On yet another medieval market, I encountered an American running a stall. He had a sign prominently displayed proclaiming that he spoke only English. Of course we got talking and he told me he lived in the west – a long way away. I asked how long he had lived there and he told me 17 years. My mind boggled. How can anyone live in a foreign country for so long and not learn the language? I realise that here in the east it is probably much more of a necessity to learn German as so few people do speak English, whereas in the west English has long been a standard subject in school. Before the wall came down, the first choice of second language taught in schools in the east was Russian. Few ever learned any English at all. Those who did have mostly forgotten what they learned all those years ago. Nowadays children do learn English, but of course relatively few gain any degree of real competency and many lack the enthusiasm to try and speak it. There are exceptions, of course, but it is impossible to live here and not learn German if you want to talk to anyone. I suppose if English-speaking people move to somewhere where there is a large expat community they feel  less pressure to learn the local language, and for older people it does become increasingly more difficult to learn a new language (as I know only too well, having uprooted myself at a relatively advanced age) so if the pressure to learn is not there perhaps it is tempting to take the easy option   

Once a week I teach in an after-school place where coaching is given in various subjects including English (when I started there I was asked if I could teach maths as well. The answer was an emphatic “no”. Maths was never my strong point, and I certainly couldn’t teach it here where I have no idea of the way it is taught beyond the first couple of years. For the latter knowledge I have my friend’s ten-year-old to thank. I was at least able to help her with her homework when she first went to school). There is another teacher who is, apparently, American. When she is off sick or on holiday I provide cover for her but, like ships that pass in the night, we have never met. In two days’ time there is a Christmas party. I am told that the other teacher is looking forward to meeting me, to which I replied that I was looking forward to meeting her as well. We can talk! In English! There were general groans around the room as everyone knows that once the two of us get talking in our own language there will be no stopping us – and nobody else will be able to join in. There is a small satisfaction in that as that is the way I felt when I was first here.

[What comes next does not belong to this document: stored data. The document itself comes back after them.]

(** X1. Calling the class either returns a new holder or raises
    [TypeError], and in that case changes nothing.  It raises exactly when
    the call site does not fit the signature of the generated [__init__]:
    more than three positional arguments, a keyword arriving twice (as
    when two unpacked dictionaries share a key), a keyword that names no
    field, or a keyword for a field already given by position.  The values
    passed play no part. *)
Theorem construction_raises_iff (c : call) (s : state) :
  (ResearchConfiguration c s = (Raise TypeError, s)
   ∨ ∃ s', ResearchConfiguration c s = (Ok (length (heap s)), s'))
  ∧ (ResearchConfiguration c s = (Raise TypeError, s) ↔
     (length fields < length (args c))%nat
     ∨ ¬ NoDup (kwargs c).*1
     ∨ (∃ k, k ∈ (kwargs c).*1 ∧ k ∉ fields)
     ∨ (∃ k, k ∈ (kwargs c).*1 ∧ k ∈ take (length (args c)) fields)).
Proof.
  rewrite <- well_formed_false. unfold ResearchConfiguration.
  destruct (bind c) as [b | e] eqn:Hb.
  - rewrite (bind_well_formed c b Hb). split; [right; eauto |].
    split; discriminate.
  - rewrite (bind_raises c e Hb). split; [by left |].
    split; [| done]. intros _.
    destruct (well_formed c) eqn:Hwf; [| done].
    destruct (well_formed_bind c Hwf) as [b' Hb']. congruence.
Qed.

There are of course, those here who speak good English. The surgeon who replaced my knee a couple of years ago is fluent (which is very helpful as if I didn’t understand the German he could explain properly to me). I met a woman who was part of a television film crew – they were filming in the local butchers’ shop one day and I just happened to go in there to be confronted by lights and cameras and everyone looking their very best behind the counter. When one of the assistants pointed out that I was English (I’m still a novelty hereabouts) the woman broke into perfect English. Turned out her mother is English. But the funniest example happened in Vienna. We were talking to a group of Austrians, who evidently twigged that I wasn’t a native German speaker (that was when my German was much worse than it is now, but I’m aware that nobody mistakes me for anything but a foreigner) and one of them spoke in English. In a broad, southern Irish accent. Apparently his grandparents were Irish and he spent a lot of his childhood over there. Which caused a few problems during more politically sensitive times because he was suspected more than once of being a terrorist carrying false Austrian papers and was almost refused entry to England when he was en route to Ireland. 

Meanwhile I shall get my fix of talking English later this week. I’m looking forward to that more than to the meal.